I've got no connection with or knowledge about the sale.
This is one of the strange things where the boat as it is has little (relatively) value because so much work needs to be done and money spent - and that the person who buys it and does the work will never recover the money they spend on it - but will end up with something sensational. There is a chance always that someone can come along with a pocket full of money and willing to pay full price, but it is very unlikely.
So I am writing this to try and see if someone with the right attitude will look at grabbing this boat.
The heavyweight sharpies are just about the rarest and most notable dinghies in Australia's boating history.
The Sharpies were designed as a boat for racing on European lakes and were one of the classes sailed in the Melbourne Olympics in '56. I have seen drawings in Chapelle of a flat bottomed European Sharpie by Stampfl - the word sharpie in Europe seems to have meant a simplified box shape of the round hulled Jollenboot and Jollenkreuzer classes which were set up with restricted sail area and a box rule. The 12sq m sharpies were one design, or close to, and may have been envisaged as a feeder class for the more expensive Jollenboots (the flying dutchman comes out of that line of devlopment too).
Peter Mander from NZ won and second was Rolly Tasker from OZ. The Kiwi flag is up and the Oz about to be hoisted.
It is possible (but not a sure thing) that this boat was built for the Olympics as one of the competing boats - for one of the countries involved.
In a design sense it was very important for Australians to see these boats because they led directly to completely new thinking in the skiff classes - that sail area is not everything. A good sharpie, well sailed, could put the frighteners on the skiffs in the right conditions - smaller sail area and very refined devlelopment - sound familiar?
Ben Lexcen (then Bob Miller) wrote about how the arrival of the Sharpie and the Flying Dutchmen revolutionised the Australian 18 ft skiffs - Ben then designed two boats - Venom and Taipan which broke completely with skiff tradition - halving (or more than halving) the crew number to 3 and using PLYWOOD - shock horror! Of course the powers that be in the skiffs didn't like this so had the boats banned. Taipan is on display in their annex a hundred yards from the Australian Maritime Museum.
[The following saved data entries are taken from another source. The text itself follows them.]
Lemma initTags_deprecated ord h (v1e : env1) (e : env2) :
  initTags ord h v1e e false = Returns (h, with_deprecated e (text_map (read h (V1.Tags v1e)))).
Proof.
  unfold initTags. rewrite setV2Tags_deprecated. do 3 f_equal. simpl. change ∅ with (text_map ∅).
  rewrite set_all_text. f_equal. rewrite (set_all_perm _ (read h (V1.Tags v1e))) by apply range_perm.
  apply map_union_empty.
Qed.

Section RoundTrip.
Context (sprintf_f : float64 -> string).
Context (Method_name PeerType_name : Z -> string) (Method_value PeerType_value : string -> Z).

Lemma getV2Tag_deprecated h (e : env2) m k :
  V2.Tags e = None -> V2.DeprecatedTags e = text_map m -> getV2Tag sprintf_f h e k = str (m !! k).
Proof.
  intros HT HD. unfold getV2Tag. rewrite HT, HD. unfold read. simpl. rewrite lookup_empty.
  unfold text_map. rewrite lookup_fmap. by destruct (m !! k).
Qed.

Lemma convertTags_loop (l : list (string * string)) h i m :
  maps h !! i = Some m ->
  foldl (fun h kv => match (kv : string * option V2.Value).2 ≫= value_text sprintf_f with
                     | Some s => update h i (insert kv.1 s) | None => h end) h
    (prod_map id (fun s => Some (V2.Value_Text s)) <$> l) =
  mkHeap (<[i := set_all l m]> (maps h)) (next_map h).
Proof.
  revert h m. induction l as [|[k v] l IH]; intros h m Hi.
  - cbn. rewrite insert_id by done. by destruct h.
  - cbn [foldl fmap list_fmap prod_map fst snd mbind option_bind value_text id]. rewrite (update_heap _ _ _ m) by done.
    rewrite (IH _ (<[k := v]> m)); simpl; [|by rewrite lookup_insert_eq]. f_equal. by rewrite insert_insert_eq.
Qed.

Lemma convertTags_deprecated ord h (e : env2) m :
  V2.Tags e = None -> V2.DeprecatedTags e = text_map m ->
  convertTags sprintf_f ord h e = (fresh_heap h m, next_map h).
Proof.
  intros HT HD. unfold convertTags. rewrite HT, HD. simpl.
  assert (exists l, range_map ord (text_map m) = prod_map id (fun s => Some (V2.Value_Text s)) <$> l /\
    l ≡ₚ map_to_list m) as (l & -> & Hl).
  { destruct (Permutation_map_inv (prod_map id (fun s => Some (V2.Value_Text s))) (map_to_list m)
      (l1 := range_map ord (text_map m))) as (l & Hl & Hp); [|by exists l].
    rewrite (range_perm ord). unfold text_map. by rewrite map_to_list_fmap. }
  rewrite (convertTags_loop _ _ _ ∅) by (simpl; by rewrite lookup_insert_eq).
  rewrite (set_all_perm _ m) by done. rewrite map_union_empty. unfold fresh_heap. simpl. do 2 f_equal.
  by rewrite insert_insert_eq.
Qed.

Lemma createBaseV1_deprecated ord h (e : env2) m :
  V2.Tags e = None -> V2.DeprecatedTags e = text_map m ->
  createBaseV1 sprintf_f ord h e =
    (fresh_heap h (ids e (delete_all v1_headers m)),
     V1.mkEnvelope (Some (str (m !! "origin"%string))) None (Some (V2.Timestamp e))
       (Some (str (m !! "deployment"%string))) (Some (str (m !! "job"%string)))
       (Some (str (m !! "index"%string))) (Some (str (m !! "ip"%string)))
       (Some (next_map h)) None None None None None None).
Proof.
  intros HT HD. unfold createBaseV1. rewrite (convertTags_deprecated _ _ _ m) by done.
  rewrite !(getV2Tag_deprecated _ _ m) by done. f_equal.
  rewrite (delete_keys_heap _ _ _ m) by (simpl; by rewrite lookup_insert_eq).
  unfold ids, fresh_heap. cbn [maps next_map]. rewrite insert_insert_eq. fold v1_headers.
  destruct (Str.empty (V2.SourceId e)), (Str.empty (V2.InstanceId e)); by rewrite ?update_cell.
Qed.
(** What [ToV2] makes of an envelope whose tags are [T]. *)
Definition event_tags (e : env1) : list (string * string) :=
  match V1.GetEventType e with
  | V1.Envelope_LogMessage => [("source_type"%string, str (V1.LogMessageF e ≫= V1.lm_SourceType))]
  | V1.Envelope_Error =>
      [("source"%string, str (V1.ErrorF e ≫= V1.er_Source));
       ("code"%string, Strconv.Itoa (num (V1.ErrorF e ≫= V1.er_Code)))]
  | V1.Envelope_HttpStartStop =>
      let t := V1.HttpStartStopF e in
      [("request_id"%string, uuidToString (t ≫= V1.RequestId));
       ("peer_type"%string, PeerType_name (default 1 (t ≫= V1.PeerType)));
       ("method"%string, Method_name (default 1 (t ≫= V1.Method)));
       ("uri"%string, str (t ≫= V1.Uri));
       ("remote_address"%string, str (t ≫= V1.RemoteAddress));
       ("user_agent"%string, str (t ≫= V1.UserAgent));
       ("status_code"%string, Strconv.Itoa (num (t ≫= V1.StatusCode)));
       ("content_length"%string, Strconv.Itoa (num (t ≫= V1.ContentLength)));
       ("instance_index"%string, Strconv.Itoa (num (t ≫= V1.InstanceIndex)));
       ("routing_instance_id"%string, str (t ≫= V1.InstanceId));
       ("forwarded"%string, Str.Join (default [] (V1.Forwarded <$> t)) newline)]
  | _ => []
  end.

Definition event_keys (t : V1.EventType) : list string :=
  match t with
  | V1.Envelope_LogMessage => ["source_type"%string]
  | V1.Envelope_Error => ["source"; "code"]%string
  | V1.Envelope_HttpStartStop =>
      ["request_id"; "peer_type"; "method"; "uri"; "remote_address"; "user_agent"; "status_code";
       "content_length"; "instance_index"; "routing_instance_id"; "forwarded"]%string
  | _ => []
  end.

Definition v2_source (e : env1) (T : gmap string string) : string :=
  let base := match T !! "source_id"%string with
              | Some s => s | None => str (V1.Deployment e) +:+ "/" +:+ str (V1.Job e) end in
  match V1.GetEventType e with
  | V1.Envelope_LogMessage => convertAppID (str (V1.LogMessageF e ≫= V1.lm_AppId)) base
  | V1.Envelope_ContainerMetric => convertAppID (str (V1.ContainerMetricF e ≫= V1.cm_ApplicationId)) base
  | V1.Envelope_HttpStartStop => convertAppUUID (V1.HttpStartStopF e ≫= V1.ApplicationId) base
  | _ => base
  end.

Definition v2_instance (e : env1) (T : gmap string string) : string :=
  match V1.GetEventType e with
  | V1.Envelope_LogMessage => str (V1.LogMessageF e ≫= V1.lm_SourceInstance)
  | _ => str (T !! "instance_id"%string)
  end.

Definition blank : env2 := V2.mkEnvelope 0 EmptyString EmptyString ∅ None None.

Definition v2_message (e : env1) : option V2.Message :=
  match V1.GetEventType e with
  | V1.Envelope_LogMessage =>
      Some (V2.Envelope_Log (V2.mkLog (default EmptyString (V1.lm_Message <$> V1.LogMessageF e))
        (convertLogMessageType (default V1.LogMessage_OUT (V1.GetMessageType <$> V1.LogMessageF e)))))
  | V1.Envelope_Error =>
      Some (V2.Envelope_Log (V2.mkLog (str (V1.ErrorF e ≫= V1.er_Message)) V2.Log_OUT))
  | V1.Envelope_HttpStartStop =>
      Some (V2.Envelope_Timer (V2.mkTimer "http" (num (V1.HttpStartStopF e ≫= V1.StartTimestamp))
        (num (V1.HttpStartStopF e ≫= V1.StopTimestamp))))
  | V1.Envelope_ValueMetric => V2.Message_ (convertValueMetric blank (V1.ValueMetricF e))
  | V1.Envelope_CounterEvent => V2.Message_ (convertCounterEvent blank (V1.CounterEventF e))
  | V1.Envelope_ContainerMetric => V2.Message_ (convertContainerMetric blank (V1.ContainerMetricF e))
  | V1.Envelope_Unknown _ => None
  end.

Definition v2_tags (e : env1) (T : gmap string string) : gmap string string :=
  set_all (event_tags e)
    (delete "instance_id"%string (delete "source_id"%string (set_all (header_tags e) T))).

Definition v2_of (e : env1) (T : gmap string string) : env2 :=
  V2.mkEnvelope (V1.GetTimestamp e) (v2_source e T) (v2_instance e T) (text_map (v2_tags e T)) None
    (v2_message e).

Ltac v2_fields :=
  unfold with_deprecated, with_instance, with_source, with_message;
  cbn [V2.DeprecatedTags V2.Timestamp V2.SourceId V2.InstanceId V2.Message_ V2.Tags].

Lemma text_map_delete k m : delete k (text_map m) = text_map (delete k m).
Proof. symmetry. apply fmap_delete. Qed.

Lemma ToV2_deprecated ord h (e : env1) :
  ToV2 Method_name PeerType_name ord h e false = Returns (h, v2_of e (read h (V1.Tags e))).
Proof.
  unfold ToV2. rewrite initTags_deprecated. cbn [obind]. rewrite setV2Tags_deprecated. fold (header_tags e).
  cbn [obind unsetV2Tag delete_key V2.Tags with_source with_deprecated with_instance V2.DeprecatedTags
       V2.Timestamp V2.SourceId V2.InstanceId V2.Message_].
  v2_fields. rewrite set_all_text, !text_map_delete. unfold v2_of, v2_tags, v2_source, v2_instance, v2_message, event_tags.
  destruct (V1.GetEventType e); try reflexivity.
  - unfold convertHTTPStartStop. rewrite setV2Tags_deprecated. v2_fields. by rewrite set_all_text.
  - unfold convertLogMessage, setV2Tag. cbn [obind]. v2_fields. do 3 f_equal.
    symmetry. apply (fmap_insert (fun s => Some (V2.Value_Text s))).
  - unfold convertError. rewrite setV2Tags_deprecated. v2_fields. cbn [obind]. by rewrite set_all_text.
Qed.
Lemma event_tags_keys e : (event_tags e).*1 = event_keys (V1.GetEventType e).
Proof. unfold event_tags. by destruct (V1.GetEventType e). Qed.

Lemma v2_tags_other e T k :
  k ∉ event_keys (V1.GetEventType e) -> k <> "source_id"%string -> k <> "instance_id"%string ->
  v2_tags e T !! k = set_all (header_tags e) T !! k.
Proof.
  intros Hk Hs Hi. unfold v2_tags. rewrite set_all_lookup_ne by (by rewrite event_tags_keys).
  by rewrite !lookup_delete_ne by done.
Qed.

Definition header_of (e : env1) (i : nat) : env1 :=
  V1.mkEnvelope (Some (str (V1.Origin e))) None (Some (V1.GetTimestamp e)) (Some (str (V1.Deployment e)))
    (Some (str (V1.Job e))) (Some (str (V1.Index e))) (Some (str (V1.Ip e))) (Some i)
    None None None None None None.

Definition base_tags (e : env1) (T : gmap string string) : gmap string string :=
  ids (v2_of e T) (delete_all v1_headers (v2_tags e T)).

Lemma header_not_event k t : k ∈ v1_headers -> k ∉ event_keys t.
Proof.
  intros Hk. assert (Forall (fun k => k ∉ event_keys t) v1_headers) as H.
  { apply (bool_decide_unpack _). by destruct t; vm_compute. }
  by eapply Forall_forall in H.
Qed.

Lemma v2_tags_header e T k v :
  k ∈ v1_headers -> set_all (header_tags e) T !! k = Some v -> v2_tags e T !! k = Some v.
Proof.
  intros Hk <-. apply v2_tags_other; [by apply header_not_event| |]; intros ->;
    apply (bool_decide_pack _) in Hk; by vm_compute in Hk.
Qed.

Lemma v2_tags_headers e T :
  str (v2_tags e T !! "origin"%string) = str (V1.Origin e) /\
  str (v2_tags e T !! "deployment"%string) = str (V1.Deployment e) /\
  str (v2_tags e T !! "job"%string) = str (V1.Job e) /\
  str (v2_tags e T !! "index"%string) = str (V1.Index e) /\
  str (v2_tags e T !! "ip"%string) = str (V1.Ip e).
Proof.
  assert (forall k v, bool_decide (k ∈ v1_headers) -> set_all (header_tags e) T !! k = Some v ->
    str (v2_tags e T !! k) = v) as H.
  { intros k v Hk%bool_decide_unpack Hv. by rewrite (v2_tags_header e T k v). }
  split_and!; (apply H; [vm_compute; exact I|]); cbn [set_all header_tags foldl fst snd];
    repeat (rewrite lookup_insert_ne by discriminate); apply lookup_insert_eq.
Qed.

Lemma base_v2_of ord h e T :
  createBaseV1 sprintf_f ord h (v2_of e T) = (fresh_heap h (base_tags e T), header_of e (next_map h)).
Proof.
  rewrite (createBaseV1_deprecated _ _ _ (v2_tags e T)) by done. unfold base_tags, header_of.
  by destruct (v2_tags_headers e T) as (-> & -> & -> & -> & ->).
Qed.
This is Bob/Ben (flowerpot men?) helming Taipan.
See article here - Outimage: ANMM Press Release - Taipan. (a cute/funny thing is that the foils have "fences" to prevent ventilation and the article calls them "gates" - hehe)
Don't make any mistake about it - this boat is like finding a late 1950s Maserati or Aston Martin with ripped apholstery and an engine that hasn't been started for 20 years. The first thing that needs to happen is the Aluminium mast be thrown over the side and the original rig restored.
This photo shows why.
Pics are on flickr
If you turn up to any traditional or wooden boat event in this, the crowd will be gawking on the beach, you will have a million old timers coming up saying "I remember ..." and you have a very good chance of blitzing the fleet.
They are beautiful boats to handle - particularly in rough water - providing you sail them dead flat - and represent a pinnacle of traditional rig development. If you let them heel this much in any but the lightest winds you will go over.
It would be great for someone to put the time and money into this boat to get it back to original condition.
This is a pic from the 2004 worlds - wouldn't you like to see an AUS sail number there?
A close look at a wound up boat - I really dig those little transoms on such a big boat - that's part of the reason they have great rough water handling.
They don't use spinnakers downwind - but Australians can't help themselves locally.
So lets hope it gets into the right hands!
MIK
Photos filched from the British Sharpie Association a nice website.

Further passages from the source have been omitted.